2Loss of information
If all data from multiple data sources is streamed across the network for centralized analysis, then the analytics comprehensiveness is improved, but the bandwidth usage increases
Solution Approach 1:
The system extracts and processes only the essential and relevant data elements at each distributed data engine location. Each data engine performs local filtering and preprocessing, extracting key information from raw data streams before transmission. This extraction approach ensures that comprehensive analytics are maintained by preserving critical data while significantly reducing the volume of data transmitted across the network, thereby lowering bandwidth consumption.
3Loss of time
If real-time data processing is performed across all data sources, then the responsiveness of prescriptive actions is improved, but the processing cycles increase
Solution Approach 1:
Each distributed data engine performs preliminary data processing, filtering, and preliminary analytics locally before data is aggregated or further processed. This preliminary action at the source reduces the computational burden on centralized systems and enables faster initial detection and response. Critical anomalies are identified and flagged locally in real-time, allowing immediate prescriptive actions without waiting for complete centralized processing, thus improving responsiveness while maintaining processing efficiency.
Data Source
AI summary
A technique is provided for providing early fault detection using process control data generated by control devices in a process plant.

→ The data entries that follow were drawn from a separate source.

(** The next block of the last one is the first. *)
Lemma circle_next s l x y m : circle s (l ++ x :: y :: m) -> ptr s x = y.
Proof.
  intros H. apply circle_rotate in H. unfold circle in H. simpl in H. apply H.
Qed.

Lemma circle_last s x l : circle s (l ++ [x]) -> forall y m, l ++ [x] = y :: m -> ptr s x = y.
Proof.
  intros H y m E. apply circle_rotate in H. simpl in H. destruct l as [|z l]; simpl in *.
  - injection E as <- <-. apply H.
  - injection E as -> _. apply H.
Qed.

(** The test on which the loop of [free] stops. *)
Definition stops (s : heap) (bp p : Z) : bool :=
  ((p <? bp) && (bp <? ptr s p)) || ((ptr s p <=? p) && ((p <? bp) || (bp <? ptr s p))).

Lemma find_slot_walk s bp p v : forall fuel,
  linked s (v ++ [p]) -> (forall x, x ∈ v -> stops s bp x = false) -> stops s bp p = true -> (length v < fuel)%nat ->
  find_slot fuel s bp (hd p v) = Some p.
Proof.
  induction v as [|x v IH]; intros [|f] Hl Hv Hp Hf; try (simpl in Hf; lia); cbn [find_slot hd].
  - unfold stops in Hp. destruct (_ && _); [done |]. simpl in Hp. by rewrite Hp.
  - pose proof (Hv x ltac:(set_solver)) as Hx. unfold stops in Hx. apply orb_false_elim in Hx as [-> ->].
    assert (E : ptr s x = hd p v) by (destruct v; simpl in *; apply Hl). rewrite E.
    apply IH; [destruct v; simpl in *; [done | apply Hl] | set_solver | done | simpl in Hf; lia].
Qed.

(** The place of [bp] in a sorted list. *)
Lemma place (M : list Z) m0 bp :
  StronglySorted Z.lt (m0 :: M) -> m0 < bp -> bp ∉ M ->
  exists a p b, m0 :: M = a ++ p :: b /\ (forall x, x ∈ a -> x < p) /\ p < bp /\ (forall x, x ∈ b -> bp < x).
Proof.
  revert m0. induction M as [|y M IH]; intros m0 Hs Hlt Hn.
  { exists [], m0, []. split_and!; [done | set_solver | done | set_solver]. }
  apply StronglySorted_inv in Hs as [Hs Hall]. pose proof Hall as Hall'. apply Forall_inv in Hall.
  apply not_elem_of_cons in Hn as [Hne Hn].
  destruct (decide (y < bp)) as [Hy | Hy].
  - destruct (IH y Hs Hy Hn) as (a & p & b & E & Ha & Hp & Hb). exists (m0 :: a), p, b. rewrite E. split_and!; try done.
    intros x [-> | Hx]%elem_of_cons; [| by apply Ha]. rewrite E in Hall'. rewrite list.Forall_forall in Hall'.
    apply Hall'. set_solver.
  - exists [], m0, (y :: M). split_and!; [done | set_solver | done |].
    apply StronglySorted_inv in Hs as [_ HM]. rewrite list.Forall_forall in HM.
    intros x [-> | Hx]%elem_of_cons; [lia |]. specialize (HM x Hx). lia.
Qed.

Lemma sorted_app a p b : StronglySorted Z.lt (a ++ p :: b) -> (forall x, x ∈ a -> x < p) /\ (forall x, x ∈ b -> p < x) /\
  StronglySorted Z.lt a /\ StronglySorted Z.lt b.
Proof.
  induction a as [|y a IH]; intros H; simpl in H; apply StronglySorted_inv in H as [H1 H2]; rewrite list.Forall_forall in H2.
  - split_and!; [set_solver | set_solver | constructor | done].
  - destruct (IH H1) as (A & B & C & D). split_and!; try done.
    + intros x [-> | Hx]%elem_of_cons; [apply H2; set_solver | by apply A].
    + constructor; [done |]. rewrite list.Forall_forall. intros x Hx. apply H2. set_solver.
Qed.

The technique determines a leading indicator of a condition within the process plant, such as a fault, abnormality, or decrease in performance. The leading indicator may be determined using principal component analysis. A process signal indicating a process variable corresponding to the leading indicator is then obtained and analyzed. A rolling fast Fourier transform (FFT) may be performed on the process signal to generate time-series data with which to monitor the process plant. When the presence of the leading indicator is detected in the time-series data, an alert or other prediction of the condition may be generated. Thus, process faults may be identified using fluctuations and abnormalities as leading predictors.